__Task requirements__
From the data underneath, reproduce exactly the stretch that begins at the line with "only passes it through. *)" and ends after the line with "Inductive cresult : Type".

__________

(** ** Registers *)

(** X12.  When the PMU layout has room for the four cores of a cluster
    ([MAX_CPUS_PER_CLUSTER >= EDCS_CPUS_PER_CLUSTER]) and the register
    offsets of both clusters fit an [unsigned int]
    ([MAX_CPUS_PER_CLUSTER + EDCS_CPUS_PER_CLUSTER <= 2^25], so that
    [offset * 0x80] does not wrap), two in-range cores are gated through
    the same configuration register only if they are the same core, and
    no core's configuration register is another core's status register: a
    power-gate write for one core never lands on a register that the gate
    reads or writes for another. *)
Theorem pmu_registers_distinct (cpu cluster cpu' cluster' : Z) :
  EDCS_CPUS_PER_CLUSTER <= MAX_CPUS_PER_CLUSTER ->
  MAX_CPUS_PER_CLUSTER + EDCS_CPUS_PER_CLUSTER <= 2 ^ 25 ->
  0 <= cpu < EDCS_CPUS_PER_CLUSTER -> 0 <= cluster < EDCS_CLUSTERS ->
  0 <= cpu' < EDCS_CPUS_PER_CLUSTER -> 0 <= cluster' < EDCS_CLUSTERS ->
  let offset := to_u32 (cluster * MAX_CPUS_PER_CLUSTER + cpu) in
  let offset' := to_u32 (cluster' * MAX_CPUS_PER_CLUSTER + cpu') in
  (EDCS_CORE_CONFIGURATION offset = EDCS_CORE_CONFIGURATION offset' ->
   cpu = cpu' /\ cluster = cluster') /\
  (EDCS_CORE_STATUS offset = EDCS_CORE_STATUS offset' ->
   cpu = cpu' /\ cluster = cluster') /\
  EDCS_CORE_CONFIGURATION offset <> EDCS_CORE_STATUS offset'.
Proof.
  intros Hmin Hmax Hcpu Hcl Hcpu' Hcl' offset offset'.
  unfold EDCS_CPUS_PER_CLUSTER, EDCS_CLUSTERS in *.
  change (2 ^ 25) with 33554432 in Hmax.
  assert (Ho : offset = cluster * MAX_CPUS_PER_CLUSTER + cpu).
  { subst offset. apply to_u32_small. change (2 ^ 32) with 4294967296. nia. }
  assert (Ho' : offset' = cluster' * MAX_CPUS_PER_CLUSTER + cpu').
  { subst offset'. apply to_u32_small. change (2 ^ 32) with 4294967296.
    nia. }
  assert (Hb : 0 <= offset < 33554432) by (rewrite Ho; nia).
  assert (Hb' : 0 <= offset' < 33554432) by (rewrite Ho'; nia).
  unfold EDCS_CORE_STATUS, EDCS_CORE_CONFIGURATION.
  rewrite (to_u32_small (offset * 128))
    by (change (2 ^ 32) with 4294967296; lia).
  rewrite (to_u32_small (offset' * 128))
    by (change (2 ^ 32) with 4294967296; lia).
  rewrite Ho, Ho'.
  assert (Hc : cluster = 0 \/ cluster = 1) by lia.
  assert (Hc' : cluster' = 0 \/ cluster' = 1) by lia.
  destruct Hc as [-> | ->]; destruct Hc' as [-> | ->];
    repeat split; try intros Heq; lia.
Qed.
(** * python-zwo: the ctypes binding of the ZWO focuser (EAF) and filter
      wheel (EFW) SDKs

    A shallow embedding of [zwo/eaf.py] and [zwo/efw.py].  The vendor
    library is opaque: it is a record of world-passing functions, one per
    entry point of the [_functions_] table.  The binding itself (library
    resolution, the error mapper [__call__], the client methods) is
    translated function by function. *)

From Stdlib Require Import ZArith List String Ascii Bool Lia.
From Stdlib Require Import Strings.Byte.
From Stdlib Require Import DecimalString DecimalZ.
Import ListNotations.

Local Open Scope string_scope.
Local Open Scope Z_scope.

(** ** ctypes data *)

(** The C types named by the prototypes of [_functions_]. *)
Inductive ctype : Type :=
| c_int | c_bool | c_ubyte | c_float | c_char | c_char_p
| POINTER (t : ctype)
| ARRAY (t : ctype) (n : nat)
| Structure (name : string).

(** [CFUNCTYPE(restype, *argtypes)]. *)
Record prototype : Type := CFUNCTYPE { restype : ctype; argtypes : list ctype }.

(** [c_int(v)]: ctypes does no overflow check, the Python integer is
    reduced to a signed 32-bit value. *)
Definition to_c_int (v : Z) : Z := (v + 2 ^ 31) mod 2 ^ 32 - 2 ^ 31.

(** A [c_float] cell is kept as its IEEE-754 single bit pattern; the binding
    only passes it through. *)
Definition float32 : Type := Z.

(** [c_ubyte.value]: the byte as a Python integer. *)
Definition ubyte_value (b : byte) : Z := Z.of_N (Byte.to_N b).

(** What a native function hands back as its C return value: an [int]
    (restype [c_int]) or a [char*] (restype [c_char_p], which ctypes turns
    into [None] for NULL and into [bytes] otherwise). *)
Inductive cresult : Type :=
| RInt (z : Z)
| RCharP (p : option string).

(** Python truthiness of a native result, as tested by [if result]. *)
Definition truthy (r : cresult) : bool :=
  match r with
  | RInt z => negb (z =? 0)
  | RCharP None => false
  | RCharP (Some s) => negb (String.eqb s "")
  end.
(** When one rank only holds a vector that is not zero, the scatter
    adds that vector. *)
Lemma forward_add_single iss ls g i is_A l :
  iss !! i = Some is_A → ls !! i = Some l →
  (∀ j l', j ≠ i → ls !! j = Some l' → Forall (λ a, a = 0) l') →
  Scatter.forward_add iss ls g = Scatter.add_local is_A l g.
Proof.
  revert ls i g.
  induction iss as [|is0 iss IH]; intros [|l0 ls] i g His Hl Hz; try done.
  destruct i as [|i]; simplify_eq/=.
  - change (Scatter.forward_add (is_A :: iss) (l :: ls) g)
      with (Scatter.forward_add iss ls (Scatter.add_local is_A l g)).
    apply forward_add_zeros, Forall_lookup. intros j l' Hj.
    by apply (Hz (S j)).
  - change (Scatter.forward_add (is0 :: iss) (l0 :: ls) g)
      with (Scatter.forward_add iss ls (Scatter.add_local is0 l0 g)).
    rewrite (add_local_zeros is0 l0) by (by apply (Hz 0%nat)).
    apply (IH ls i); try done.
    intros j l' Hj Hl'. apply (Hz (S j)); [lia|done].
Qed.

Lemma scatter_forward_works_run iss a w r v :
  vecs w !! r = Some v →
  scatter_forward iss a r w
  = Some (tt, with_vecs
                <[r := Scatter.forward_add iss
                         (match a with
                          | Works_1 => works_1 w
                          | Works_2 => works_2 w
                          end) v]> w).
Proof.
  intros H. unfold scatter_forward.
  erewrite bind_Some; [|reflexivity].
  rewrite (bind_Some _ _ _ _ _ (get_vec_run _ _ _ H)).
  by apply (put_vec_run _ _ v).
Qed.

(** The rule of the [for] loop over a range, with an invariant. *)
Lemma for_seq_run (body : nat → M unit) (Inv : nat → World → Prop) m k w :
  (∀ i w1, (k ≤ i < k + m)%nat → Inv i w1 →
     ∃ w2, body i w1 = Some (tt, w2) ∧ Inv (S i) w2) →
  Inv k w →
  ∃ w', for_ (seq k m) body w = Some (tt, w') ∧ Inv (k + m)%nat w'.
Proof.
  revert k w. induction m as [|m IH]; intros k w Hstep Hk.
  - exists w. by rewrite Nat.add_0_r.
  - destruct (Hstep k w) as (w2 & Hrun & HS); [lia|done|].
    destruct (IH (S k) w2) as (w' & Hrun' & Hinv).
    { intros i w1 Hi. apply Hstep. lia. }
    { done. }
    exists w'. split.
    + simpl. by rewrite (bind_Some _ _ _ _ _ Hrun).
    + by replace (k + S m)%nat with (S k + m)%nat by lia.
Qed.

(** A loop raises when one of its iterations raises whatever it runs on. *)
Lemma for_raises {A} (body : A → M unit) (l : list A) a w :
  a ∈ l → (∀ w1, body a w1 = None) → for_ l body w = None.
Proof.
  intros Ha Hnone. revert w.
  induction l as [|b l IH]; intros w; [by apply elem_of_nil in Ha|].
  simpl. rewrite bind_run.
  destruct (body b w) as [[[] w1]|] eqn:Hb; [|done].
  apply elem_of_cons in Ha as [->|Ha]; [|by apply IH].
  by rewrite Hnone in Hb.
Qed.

__________

__Completed exercise__
    only passes it through. *)
Definition float32 : Type := Z.

(** [c_ubyte.value]: the byte as a Python integer. *)
Definition ubyte_value (b : byte) : Z := Z.of_N (Byte.to_N b).

(** What a native function hands back as its C return value: an [int]
    (restype [c_int]) or a [char*] (restype [c_char_p], which ctypes turns
    into [None] for NULL and into [bytes] otherwise). *)
Inductive cresult : Type :=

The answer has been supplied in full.